What to produce
Whenever a line in the entries below contains the string "runs", copy that line.

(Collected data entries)
(* ===== verification/Prelude.v ===== *)
(** * A verification development for this repository of network exercises

    The repository is a collection of C and C++ programs.  Its core is KCP, a reliable
    transport over datagrams (2.2.3-udp-kcp-quic/ikcp.c and ikcp.h), with programs that
    run it: a test over a simulated network (test.cpp, test.h), an echo server (server.c)
    and a client that measures the round trip (client.c, delay.c, delay.h), and C++
    sessions on which a chat is built (kcp_session, kcp_server, kcp_client, chat_server,
    chat_client).  Beside it are an asynchronous DNS client and an epoll server with its
    thread pool (2.3.1-coroutine), a thread pool in C++ (test3), a pool of database
    connections and what is done with one (test4), a blocking DNS client (test5), an HTTP
    client (test6), TCP servers that wait for their clients in several ways (test7, test8), an
    HTTP server on epoll (test8), contexts that hand over control (test9, 2.3.1-coroutine),
    an address book (test2) and a word counter (test1).

    ** How the code is modelled

    A function of the source is a function here, with the source's name.  A function that
    can go wrong runs in the monad [M W A] of this file: it takes a world [W] and either
    returns a value and a new world, or faults (a failed assert, an access outside an
    object or through NULL, a read of an uninitialised cell, or a loop that has used up
    the fuel the model gives it).  [wp m Q w] says that [m] run in [w] returns without a
    fault and ends in [Q]: every theorem stated with it is a statement of total
    correctness.  An integer of the C code is a [Z] with its wrap-around written at the
    operation ([u8], [u16], [u32], [s32]).  What the outside gives (allocation, clock,
    random numbers, the results of system calls) is an argument or an oracle; what is
    given to the outside (datagrams, log lines, printed lines) is recorded in the world.

    ** The files

    KCP.
    - KcpBase.v: constants, [IKCPSEG], [struct IKCPCB] as records, allocator, log and
      output callbacks; KcpCodec.v: the little-endian codec and the segment header.
    - KcpSend.v: create, release, settings, [ikcp_send]; KcpRecv.v: [ikcp_peeksize],
      [ikcp_recv], [ikcp_parse_data]; KcpInput.v: acknowledgements and [ikcp_input];
      KcpFlush.v: [ikcp_flush], [ikcp_update], [ikcp_check].
    - KcpInv.v: the invariant [wf] (settings, sending side, receiving side, segments, ack
      list) and what keeps it; KcpAck.v, KcpInputSpec.v, KcpRecvSpec.v,
      KcpSendSpec.v, KcpFlushSpec.v, KcpAckSpec.v, KcpTimer.v: what each operation does.
    - KcpApi.v: any sequence of allowed calls; KcpDemo.v: concrete control blocks.
    - KcpProps.v, KcpAckProps.v: the properties of one control block.
    - KcpStream.v: the history of fragments a control block has queued ([source]) and has
      put together ([sink]), kept by every operation; KcpNet.v: two ends and a network
      that loses, repeats and reorders, as a step relation, and the delivery theorem.
    Programs on KCP.
    - Latency.v, LatencyProps.v: test.h, the clock, the random generator without
      replacement, the two tunnels; KcpTest.v, KcpTestProps.v: test.cpp.
    - KcpCalls.v: the effect of a call in the words its callers need (invariant, bytes and
      acknowledgements added, blocks, datagrams handed out); KcpServer.v,
      KcpServerProps.v: server.c; Delay.v: delay.h and delay.c; KcpClient.v,
      KcpClientProps.v: client.c, and a round trip through the model of the server.
    - KcpSession.v, KcpSessionSpec.v: kcp_session.h and kcp_session.cc, a control block
      with a peer and a heartbeat; ChatServer.v, ChatServerSpec.v, ChatServerProps.v:
      kcp_server.* and chat_server.cc, sessions on a heap shared by a table and a set of
      users; ChatClient.v, ChatClientProps.v: kcp_client.* and chat_client.cc, the network
      thread cut at its calls and interleaved with the lines that are typed.
    - SessionNet.v: two sessions and the network between them, over the delivery theorem of
      KcpNet.v; ChatDelivery.v: the chat client and the session it talks to.
    Intrusive lists and threads.
    - Queue.v: the IQUEUE macros of ikcp.h and the LL macros of
      server_mulport_epoll.c over a store of links.  KCP's queues are lists in the other
      files; the refinement theorem there is what relates the two.
    - Threads.v: what the models of threads share, runs of labelled steps with their
      induction and termination, a mutex and its holder, sums over the threads.
    - WorkQueue.v, WorkProps.v: the thread pool of server_mulport_epoll.c, as steps of its
      threads in any interleaving; SockIO.v, SockIOProps.v: its socket loops, jobs and
      events; MulServer.v: its main function and the queue of a listening socket.
    - ThreadPool.v, ThreadPoolProps.v: threadpool.h and mythread.cpp of test3.
    - ConnPool.v, ConnPoolProps.v: connectionpool.h of test4 and the flow of sqltest.cpp;
      SqlStmts.v: its statements and images against the class [Mysql], an interface for the
      client library; SqlProps.v: the laws of that library as a class, and the round trip
      of an image; a small database is an instance of both; SqlMain.v: main, with the pool
      and the statements together.
    - Coroutine.v: ucontext-backup.c, setjmp.c and coroutine.cpp of test9, contexts as
      places in their functions.
    Servers and clients on sockets.
    - IoServers.v, IoServersProps.v: tcpserver.cpp of test8, the loops on select, poll and
      epoll against one abstract server; EdgeServer.v, EdgeServerProps.v: tcpserver.cpp of
      test7, whose clients are edge-triggered, with the kernel's buffers in the state.
    - HttpGet.v: httptest.cpp of test6; MulClient.v: mul_port_client_epoll.c, the load
      client of test7 (and, the same code, of test8 and test9); Rtt.v: the statistics of
      the round-trip clients under tcp-udp-rtt, and the TCP server they talk to;
      RttThreads.v, RttThreadsProps.v: the two threads of its KCP client, with the mutex and
      the condition variable at which they meet.
    DNS: CLib.v (blocks of bytes, byte order, C strings); Dns.v, DnsSpec.v (the codec);
      DnsClient.v, DnsProps.v (the two clients of async_dns_client_noblock.c); DnsMain.v (its
      main, which commits a table of names while a second thread handles answers); DnsSync.v,
      DnsSyncProps.v (the one of dnstest.cpp, and that it sends the same requests).
    Address book: Contacts.v (nodes on a heap, the list, the file, the menu of
      test2/contacts.cpp); ContactsSpec.v (the heap against a list), ContactsEntry.v (the
      entries against an abstract book), ContactsFile.v (the file), ContactsProps.v.
    Word counter: WordCount.v (test1/count_word.cpp).
    HTTP server: Web.v (webserver.h, webserver.cpp, reactor.cpp of test8), WebProps.v.

    ** What the theorems show

    - Delivery (KcpNet.v): over any run of two control blocks and the network, what each
      end has received is a prefix of what the other accepted; composed with the
      simulator, test.cpp never reports an error (KcpTestProps.v); composed with the
      sessions and the chat client, what is printed are the messages of the other end, in
      order, but for the tails that the client replaces by zeros (ChatDelivery.v).
    - Safety under any use: allowed calls keep [wf] and return, blocks are accounted for,
      any byte string is an acceptable datagram (KcpProps.v); so the servers survive
      whatever they receive, the echo client whatever does not hold an object of another
      size, and the chat server's table, users and heap hold the same sessions at every
      moment.
    - Functional behaviour of each operation of KCP, branch by branch: fragmentation,
      reassembly, order, window, timers, retransmission, round-trip estimate.
    - Round trips: segment headers, DNS names, the address book's file, an image through
      the database.
    - Refinement: lists by links, the address book by an abstract book, the server on epoll
      by an abstract server.
    - Equivalence: the word counter and the maximal runs of letters, the requests of the
      DNS clients up to the byte order of their identifiers.
    - Waiting for clients: the sets of the select loop stay well formed as long as its
      descriptors and messages fit, and otherwise it goes wrong; the edge-triggered server
      leaves nothing unread that will not be reported, of the clients it could add; what
      the jobs of the thread pool echo, for every behaviour of their sockets.
    - Coroutines: the scheduler ends after one turn for each value of its counter.
    - Threads: mutual exclusion, each job at most once, and, before a shutdown, every job
      run within a bound that does not depend on the scheduler, for both thread pools; a
      connection has one owner and no caller waits for one that is there; the round-trip
      client loses no notification, and what its two threads report together are the times
      of exchanges one after the other (RttThreadsProps.v).
    - Whole programs: the DNS example resolves its table whatever the order of the answers
      (DnsMain.v); the database example closes what it opens, for images below 2 GB, and
      stores them whole when none of the results it drops was an error (SqlMain.v).
    - Errors: theorems that state what goes wrong where the code falls short (an MTU that
      overflows, name pointers that loop, a pool that cannot be shut down and one whose
      stop can hang, a chat that prints zeros for the end of a message, a read that spins,
      a request that fills its buffer, a menu that never ends, a poll loop that closes the
      wrong client, a DNS answer read past its array, connections that come together and
      of which one is accepted, a mode without a name, an object of another size, clients
      that epoll does not take, chunks of an image whose errors are dropped).

    ** Bounds and fuel

    Loops that the source bounds by its data are structural or get a fuel that is shown to
    be enough in the same theorem ([ikcp_input]: the size of the datagram; the walks of
    the address book: the number of nodes; the loops of a round of test.cpp: what waits).
    Loops that wait for the outside take their number of rounds as an argument, and the
    theorems hold for every number within the stated bounds, which keep 32-bit counters
    from wrapping: 2^31 bytes in all for the servers and the clients, 83000 acknowledgements
    a round, so 25873 rounds, for test.cpp, whose clock must also stay 20 ms below 2^32 (at the wrap its
    loop would queue messages without end).

    ** Not modelled

    - udp_socket.* and trace.h, one system call or print per method; test1.cpp, a class
      of the same kind that nothing uses; the websocket stub.
    - A call of a line thread between the two calls that [KcpSession::Update] makes on its
      control block, and two calls of [ThreadPool::stop] at the same time.
    - The copies under tcp-udp-rtt/udp-rtt of the files modelled here; only its
      chat_client.cc differs in more than comments, traces and default addresses.
    - The setting up of the stacks of contexts, and hook.c, which does not compile; the
      MySQL server: what the client library promises is the class [MysqlLaws].
    - Printing on the terminal, except where a theorem is about what is printed. *)
From stdpp Require Import base list numbers gmap strings.
From Stdlib Require Import ZArith Lia Sorted.
(** [ikcp_input]. *)
Lemma wf_input k data size w :
  wf k -> (if data is Some d then size <= Z.of_nat (length d) else True) -> 0 <= size ->
  ackcount k + size / 24 < 2147483648 ->
  wp (ikcp_input k data size) (fun r w' => wf r.2 /\ balanced k w r.2 w') w.
Proof.
  intros Hwf Hd Hsize Hack. unfold ikcp_input. wp_step. apply wp_log_if. intros w1 Hw1 _ _.
  assert (forall c w2, w_live w2 = w_live w1 -> wp (emit c;;; ret (-1, k))
    (fun r w' => wf r.2 /\ balanced k w r.2 w') w2) as Hfail.
  { intros c w2 E. wp_step. apply wp_emit. wp_step. unfold balanced. cbn. split; [done | lia]. }
  destruct data as [d|]; [|by apply Hfail].
  destruct (s32 size <? IKCP_OVERHEAD); [by apply Hfail|].
  wp_step. eapply wp_mono; [apply wf_input_loop; [done | done | lia | done]|].
  intros [code k'|k' flag maxack ts] w2 [Hwf' Hb]; wp_step; unfold balanced in *; cbn [snd].
  - split; [done | lia].
  - set (k2 := if negb (flag =? 0) then _ else _).
    assert (wf k2 /\ heap k2 = heap k') as [Hwf2 Hh2]
      by (subst k2; destruct (negb (flag =? 0)); [by apply wf_parse_fastack | done]).
    destruct (wf_input_cwnd k2 (snd_una k) Hwf2) as [? ->]. split; [done | lia].
Qed.
End Safe.

(** ** The wire format *)

(** The header of a segment, as its 24 bytes can represent it. *)
Definition header_of (s : IKCPSEG) : header :=
  mkheader (u8 (seg_cmd s)) (u8 (seg_frg s)) (u16 (seg_wnd s)) (u32 (seg_ts s)) (u32 (seg_sn s))
    (u32 (seg_una s)) (u32 (seg_len s)).

(** The two decoding steps of the loop of [ikcp_input]. *)
Definition decode_seg (data : list Z) : option (Z * header * list Z) :=
  match ikcp_decode32u data with
  | None => None
  | Some (cv, data) =>
    match decode_header data with
    | None => None
    | Some (h, data) => Some (cv, h, data)
    end
  end.

Lemma u8_u8 x : u8 (u8 x) = u8 x.
Proof. apply u8_id, u8_range. Qed.
Lemma u16_u16 x : u16 (u16 x) = u16 x.
Proof. apply u16_id, u16_range. Qed.

Lemma decode_header_encode s rest :
  decode_header (ikcp_encode8u [] (u8 (seg_cmd s)) ++ ikcp_encode8u [] (u8 (seg_frg s)) ++
    ikcp_encode16u [] (u16 (seg_wnd s)) ++ ikcp_encode32u [] (seg_ts s) ++ ikcp_encode32u [] (seg_sn s) ++
    ikcp_encode32u [] (seg_una s) ++ ikcp_encode32u [] (seg_len s) ++ rest) = Some (header_of s, rest).
Proof.
  unfold decode_header. rewrite !decode_encode8u, decode_encode16u, !decode_encode32u.
  unfold header_of. by rewrite !u8_u8, u16_u16.
Qed.

Lemma decode_conv_encode s rest :
  ikcp_decode32u (ikcp_encode_seg [] s ++ rest) = Some (u32 (seg_conv s),
    ikcp_encode8u [] (u8 (seg_cmd s)) ++ ikcp_encode8u [] (u8 (seg_frg s)) ++
    ikcp_encode16u [] (u16 (seg_wnd s)) ++ ikcp_encode32u [] (seg_ts s) ++ ikcp_encode32u [] (seg_sn s) ++
    ikcp_encode32u [] (seg_una s) ++ ikcp_encode32u [] (seg_len s) ++ rest).
Proof. rewrite ikcp_encode_seg_split. apply decode_encode32u. Qed.

Lemma decode_seg_frame s rest :
  decode_seg (frame s ++ rest) = Some (u32 (seg_conv s), header_of s, seg_data s ++ rest).
Proof.
  unfold frame, decode_seg. rewrite <- (assoc_L (++)), decode_conv_encode.
  by rewrite decode_header_encode.
Qed.
(** The number of fragments covers the message, and is the least that does. *)
Lemma send_count_spec k len :
  wf_cfg k -> 0 <= len < 2147483648 ->
  1 <= ikcp_send_count k len /\ len <= ikcp_send_count k len * mss k /\
  ((ikcp_send_count k len - 1) * mss k < len \/ ikcp_send_count k len = 1) /\
  ikcp_send_count k len < 2147483648.
Proof.
  intros (Hm & Hs & _) Hlen. unfold IKCP_OVERHEAD in *. unfold ikcp_send_count.
  rewrite (s32_id (mss k)) by lia. destruct (Z.leb_spec len (mss k)); [lia|].
  rewrite (u32_id (len + mss k)), u32_id by lia.
  pose proof (Z.div_mod (len + mss k - 1) (mss k) ltac:(lia)) as Hd.
  pose proof (Z.mod_pos_bound (len + mss k - 1) (mss k) ltac:(lia)) as Hb.
  set (q := (len + mss k - 1) / mss k) in *.
  assert (1 <= q < 2147483648) by nia. rewrite s32_id by lia. nia.
Qed.

Section Send.
Context {alloc : Allocator} (alloc_ok : forall n size, malloc n size <> None).

Lemma carries_app buf n m x y :
  carries buf n x -> 0 <= m -> carries (option_map (drop (Z.to_nat n)) buf) m y ->
  carries buf (n + m) (x ++ y).
Proof.
  intros [Hx Hx'] Hm [Hy Hy']. split; [rewrite length_app; lia|].
  destruct buf as [b|]; [|done]. cbn [option_map] in Hy'. subst x y.
  rewrite Z2Nat.inj_add, take_take_drop by lia. done.
Qed.

(** Filling a fresh segment of [size] bytes. *)
Lemma send_fill buf seg_ size len w :
  length (seg_data seg_) = Z.to_nat size -> 0 <= size <= len -> (0 < len -> 0 < size) -> has_bytes buf len ->
  wp (match buf with
      | Some b => if 0 <? len then let! d := memcpy_from b size in memcpy_to (seg_data seg_) 0 d
                  else ret (seg_data seg_)
      | None => ret (seg_data seg_) end)
    (fun data w' => carries buf size data /\ w' = w) w.
Proof.
  intros Hd Hsz Hpos Hb. destruct buf as [b|]; [|wp_step; split; [split; [lia | done] | done]].
  cbn in Hb. destruct (Z.ltb_spec 0 len).
  - wp_step. apply memcpy_from_spec; [lia|]. apply memcpy_to_full; [rewrite length_take; lia|].
    split; [split; [rewrite length_take; lia | done] | done].
  - wp_step. assert (size = 0) as -> by lia. cbn in Hd.
    split; [split; [lia|] | done]. by apply nil_length_inv in Hd as ->.
Qed.
Lemma ends_send ho hi c k b w :
  wf k -> hist_ok ho -> ends cv ho hi c k -> Z.of_nat (length ho) + 128 <= 2147483648 -> Z.of_nat (length b) < 2147483648 ->
  wp (ikcp_send k (Some b) (Z.of_nat (length b))) (fun r w' => wf r.2 /\ output r.2 = output k /\ outputs w' = outputs w /\ ackcount r.2 = ackcount k /\
    (ikcp_send_count k (Z.of_nat (length b)) < 128 -> r.1 = 0) /\ waiting r.2 = waiting k /\
    if r.1 =? 0 then exists fs, message b fs /\ Z.of_nat (length fs) = ikcp_send_count k (Z.of_nat (length b)) /\ hist_ok (ho ++ fs) /\ ends cv (ho ++ fs) hi c r.2
    else ends cv ho hi c r.2) w.
Proof.
  intros Hwf [Hb1 Hb2] [Hso Hsi] Hroom Hlen.
  eapply wp_mono; [apply (ikcp_send_spec alloc_ok); [done | done | cbn; lia]|].
  intros r w' (Hp & Hwf' & _ & Ho). split; [done|]. unfold send_post in Hp.
  rewrite (proj2 (Z.ltb_ge _ 0)) in Hp by lia. destruct Hp as (x & k1 & _ & _ & Hx & Hp).
  destruct (Hx (so_stream _ _ _ Hso)) as [-> ->]. rewrite (so_stream _ _ _ Hso) in Hp. cbn [Z.eqb negb andb] in Hp.
  rewrite Z.sub_0_r in Hp. destruct (IKCP_WND_RCV <=? _) eqn:Ec; unfold IKCP_WND_RCV in Ec.
  { apply Z.leb_le in Ec. rewrite Hp. cbn. splits; try done. lia. }
  destruct Hp as (fs & -> & Hn & [Hl Hcar] & _ & Hfrg). cbn [fst snd Z.eqb]. split; [done|]. split; [done|]. split; [done|]. split; [done|]. split; [done|].
  apply Z.leb_gt in Ec.
  pose proof (send_count_spec k (Z.of_nat (length b)) (wf_is_cfg _ Hwf) ltac:(lia)) as (Hc1 & _).
  assert (length (map frag fs) = length fs) as El by apply length_map.
  assert (forall j f, map frag fs !! j = Some f -> f.1 = Z.of_nat (length fs) - 1 - Z.of_nat j) as Hj.
  { intros j f Hj. rewrite list_lookup_fmap in Hj. destruct (fs !! j) as [s|] eqn:Es; [|done]. cbn in Hj. injection Hj as <-.
    cbn. rewrite (Hfrg j s Es). lia. }
  exists (map frag fs). split; [|split; [by rewrite El | split]].
  - split; [|split].
    + rewrite <- payload_frag, Hcar. cbn [option_map Z.to_nat drop]. rewrite drop_0. apply take_ge. lia.
    + destruct fs; [cbn in Hn; lia | done].
    + rewrite El. exact Hj.
  - split; [rewrite length_app; lia|]. apply Forall_app. split; [done|]. apply Forall_forall. intros f Hf.
    apply list_elem_of_lookup in Hf as [j Hf]. rewrite (Hj j f Hf). apply lookup_lt_Some in Hf. lia.
  - split; [|apply (sink_ext hi c k); done]. destruct Hso as [S1 S2 S3 S4 S5]. constructor; kcp_simpl_goal; try done.
    + rewrite !length_app, El. lia.
    + rewrite map_app, S4, drop_app_le by lia. done.
    + eapply Forall_impl; [exact S5|]. intros s. apply carried_app.
Qed.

Reply to the task
    can go wrong runs in the monad [M W A] of this file: it takes a world [W] and either
    - Threads.v: what the models of threads share, runs of labelled steps with their
    - Equivalence: the word counter and the maximal runs of letters, the requests of the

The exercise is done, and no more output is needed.